There is no protocol for inducing lactation in transgender women, but protocols for inducing lactation in cisgender women are well known. For example, the Newman-Goldfarb protocol aims to simulate the hormonal fluctuations of pregnancy and prepare the breasts for lactation [13]. This protocol involves increasing prolactin levels with a galactagogue, while concurrently raising progesterone and estrogen levels, followed by a decrease in the latter two during the postpartum period. Estrogen, progesterone, and domperidone levels were adjusted based on this protocol to achieve blood levels ranging from high estrogen, high progesterone, and high prolactin (pseudo-pregnancy) to low estrogen, low progesterone, and high prolactin (pseudo-postpartum state) (Fig. 1).

Changes in hormone levels during treatment

The levels of progesterone, estradiol, prolactin, and testosterone in blood were measured on days 0, 73, 85, and 135 of treatment

On day 146, her partner delivered and the patient was able to directly breastfeed the baby. After consultation with the patient, domperidone was tapered and breastfeeding was discontinued on day 237, 3 months after delivery. The breastfeeding period was physically and psychologically taxing for the patient because of the ongoing hypoestrogenic and hyperprolactinemia associated with drug adjustments. Considering the patient’s age, health, and the burden of raising a newborn, breastfeeding was discontinued. The results of the child’s blood tests at 3 months of age showed no obvious abnormalities and her growth was within the normal range.

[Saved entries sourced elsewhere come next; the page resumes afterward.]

(* ===== verification/PngWrite.v ===== *)
(** * Encoders of PNG files

    [png_write] writes PNG files: the signature, the header chunk, the
    pixel data in data chunks of at most 65536 bytes, the end chunk.  The
    pixel data are the rows of the image, each filtered with the filter
    [choose] picks for it, as a zlib stream written by the compressor [D].
    The encoder of the imaging library is of this kind, with the heuristic
    [adaptive] for the filters and zlib for the compressor.

    Whatever [choose] is, and for every compressor that meets
    [DeflateLaws], the file is read back as the image and the encoder
    meets [PngLaws] ([png_codec_laws]).  [stored_codec] filters no row and
    stores the stream; it is what the examples of the development run on.
    [huffman_codec] filters the rows the way the imaging library does and
    codes the stream with the fixed Huffman code. *)

From Stdlib Require Import ZArith Lia String.
From Stdlib Require Strings.Byte.
From stdpp Require Import base tactics option list strings.
From S2P Require Import Prelude Raster ByteSeq Checksum Deflate Huffman Zlib.
From S2P Require Import PngFilter Png.

Local Open Scope Z_scope.

(** ** Rows of pixels *)

(** The rows from top to bottom, four bytes a pixel. *)
Fixpoint image_rows (w h : nat) (data : list Colour) : list Bytes :=
  match h with
  | O => []
  | S h =>
      concat (pixel_bytes <$> take w data) :: image_rows w h (drop w data)
  end.

(** ** Data chunks *)

(** The most a data chunk of this encoder holds. *)
Definition idat_max : nat := Z.to_nat 65536.

Definition idat_chunks (z : Bytes) : Bytes :=
  concat (chunk "IDAT" <$> pieces idat_max z).

(** ** The encoder *)

Definition encodableb (img : Image) : bool :=
  String.eqb (im_mode img) "RGBA"
  && (0 <? width img) && (width img <? 2 ^ 31)
  && (0 <? height img) && (height img <? 2 ^ 31)
  && (length (im_data img) =? Z.to_nat (width img * height img))%nat.

Section Encoder.
Context `{D : Deflater}.
Variable choose : Bytes -> Bytes -> filter.

Definition png_data (img : Image) : Bytes :=
  filter_rows choose []
    (image_rows (Z.to_nat (width img)) (Z.to_nat (height img)) (im_data img)).

(** An image without pixels is refused with [SystemError], as the
    library's encoder does. *)
Definition png_write (img : Image) : outcome exn Bytes :=
  if encodableb img then
    Ret (png_header (width img) (height img)
         ++ idat_chunks (zlib_compress (png_data img)) ++ png_trailer)
  else if (width img =? 0) || (height img =? 0) then Raise SystemError
  else Raise ValueError.

(** The encoder writes the signature and the header chunk before it looks
    at the rows: that much is in the file when it raises. *)
Definition png_written (img : Image) : Bytes :=
  png_header (width img) (height img).

Definition png_codec (removes : bool) : PngCodec :=
  {| png_encode := png_write; png_partial := png_written;
     save_removes_created := removes |}.

End Encoder.

(** The encoder that filters no row and stores the stream, in a library
    that removes the file of a failed save and in one that leaves it
    behind. *)
Definition stored_codec : PngCodec :=
  png_codec (D:=stored_deflater) (fun _ _ => FNone) true.
Definition stored_codec_old : PngCodec :=
  png_codec (D:=stored_deflater) (fun _ _ => FNone) false.

(** The encoder that filters the rows the way the imaging library does and
    codes the stream. *)
Definition huffman_codec : PngCodec :=
  png_codec (D:=fixed_deflater) adaptive true.

(** ** Rows read back *)

Lemma image_rows_length (w h : nat) (data : list Colour) :
  length data = (h * w)%nat ->
  length (image_rows w h data) = h
  /\ Forall (fun row => length row = (bpp * w)%nat) (image_rows w h data)
  /\ concat (image_rows w h data) = concat (pixel_bytes <$> data).
Proof.
  assert (Hrow : forall cs, length (concat (pixel_bytes <$> cs))
                            = (bpp * length cs)%nat).
  { induction cs as [|c cs IH]; [done|].
    rewrite fmap_cons, concat_cons, length_app, IH.
    change (length (pixel_bytes c)) with bpp. cbn [length]. lia. }
  revert data. induction h as [|h IH]; intros data Hlen.
  - by destruct data.
  - destruct (IH (drop w data)) as (Hh & Hall & Hcat);
      [rewrite length_drop; lia|].
    cbn [image_rows length concat]. rewrite Hh, Hcat.
    split; [done|]. split.
    + constructor; [|done]. rewrite Hrow, length_take. f_equal. lia.
    + by rewrite <- concat_app, <- fmap_app, take_drop.
Qed.

(** ** Data chunks read back *)

Lemma pieces_idat (z : Bytes) :
  Forall (fun p => Z.of_nat (length p) < 2 ^ 32) (pieces idat_max z).
Proof.
  eapply Forall_impl; [apply pieces_bounded; unfold idat_max; lia|].
  unfold idat_max. simpl. lia.
Qed.

Lemma length_idat_chunks (ps : list Bytes) :
  (length ps <= length (concat (chunk "IDAT" <$> ps)))%nat.
Proof.
  induction ps as [|p ps IH]; [done|].
  rewrite fmap_cons, concat_cons, length_app, length_chunk.
  cbn [length]. unfold Bytes in *. lia.
Qed.

Lemma read_idats_idat_chunks (z : Bytes) :
  read_idats (length (idat_chunks z ++ png_trailer))
    (idat_chunks z ++ png_trailer)
  = Some (z, []).
Proof.
  unfold idat_chunks. rewrite <- (app_nil_r png_trailer).
  rewrite read_idats_chunks.
  - rewrite concat_pieces; [done | unfold idat_max; lia].
  - apply pieces_idat.
  - pose proof (length_idat_chunks (pieces idat_max z)).
    rewrite !length_app, png_trailer_bytes. cbn [length].
    unfold Bytes in *. lia.
Qed.

(** ** The encoder meets the laws *)

Lemma encodableb_spec (img : Image) :
  encodableb img = true <-> encodable img.
Proof.
  unfold encodableb, encodable.
  rewrite !andb_true_iff, !Z.ltb_lt, Nat.eqb_eq, String.eqb_eq.
  split.
  - intros (((((? & ?) & ?) & ?) & ?) & ?).
    repeat split; [done| lia | lia | done | lia.. ].
  - intros (? & [? ? ?] & ? & ?). repeat split; (done || lia).
Qed.

Section EncoderLaws.
Context `{D : Deflater} `{!DeflateLaws D}.
Variable choose : Bytes -> Bytes -> filter.

Lemma png_write_Ret (img : Image) (bs : Bytes) :
  png_write choose img = Ret bs ->
  encodable img
  /\ bs = png_header (width img) (height img)
          ++ idat_chunks (zlib_compress (png_data choose img)) ++ png_trailer.
Proof.
  unfold png_write. destruct (encodableb img) eqn:He.
  - intros <-%(inj Ret). by apply encodableb_spec in He.
  - destruct ((width img =? 0) || (height img =? 0)); discriminate.
Qed.

(** What was written is read back, whatever filters were chosen. *)
Lemma png_decode_write (img : Image) (bs : Bytes) :
  png_write choose img = Ret bs -> all_pixels valid_colour img ->
  png_decode bs = Some img.
Proof.
  intros [(Hmode & [Hw0 Hh0 Hlen] & Hw & Hh) ->]%png_write_Ret Hvalid.
  destruct (image_rows_length (Z.to_nat (width img)) (Z.to_nat (height img))
              (im_data img)) as (Hrows & Hall & Hcat); [lia|].
  unfold png_decode.
  read_with (read_header_header _ _ _ Hw Hh).
  change (rgba8b (rgba8 _ _)) with true. cbv iota zeta.
  read_with (read_idats_idat_chunks _).
  rewrite zlib_decompress_compress. cbn [mbind option_bind].
  unfold png_data. cbn [info_width info_height rgba8].
  rewrite <- (app_nil_r (filter_rows _ _ _)). rewrite <- Hrows at 1.
  read_with (unfilter_filter_rows choose _ [] _ [] Hall).
  rewrite Hcat, <- (app_nil_r (concat _)).
  replace (Z.to_nat (width img) * Z.to_nat (height img))%nat
    with (length (im_data img)) by lia.
  read_with (read_pixels_bytes _ [] Hvalid).
  destruct img as [mode [w h] data]. simpl in *. by subst.
Qed.

(** The laws do not depend on the compressor, nor on the filters chosen,
    nor on what [img.save] does with the file of a failed call. *)
Lemma png_codec_laws (removes : bool) : PngLaws (png_codec choose removes).
Proof.
  split; cbn [png_encode png_partial png_codec].
  - intros img Himg%encodableb_spec. unfold png_write. rewrite Himg. eauto.
  - apply png_decode_write.
  - intros img bs [_ ->]%png_write_Ret _. by eexists.
  - intros img bs [_ ->]%png_write_Ret.
    eexists (_ ++ _). by rewrite <- app_assoc.
  - intros img e _. unfold png_written. apply png_decode_header.
Qed.

End EncoderLaws.

Lemma stored_codec_laws : PngLaws stored_codec.
Proof. apply png_codec_laws. Qed.

Lemma stored_codec_old_laws : PngLaws stored_codec_old.
Proof. apply png_codec_laws. Qed.

Lemma huffman_codec_laws : PngLaws huffman_codec.
Proof. apply png_codec_laws. Qed.

#[export] Existing Instance stored_codec_laws.
#[export] Existing Instance stored_codec_old_laws.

Results of analysis of milk composition are shown in Table 2. Protein in the breast milk composition was very high at 123 and 126 days after the start of treatment. The sIgA and lactoferrin levels were high, and calcium and zinc levels were comparable with normal breast milk, but phosphorus levels were low. Breast milk composition at 199 and 215 days of treatment was considered equivalent to that of 7–8 months of gestation and within the normal range compared with known milk data from preterm infants [14, 15]. Note that the results of these measurements were based on 1 day of milk, rather than a session, given the small volume of lactation per session.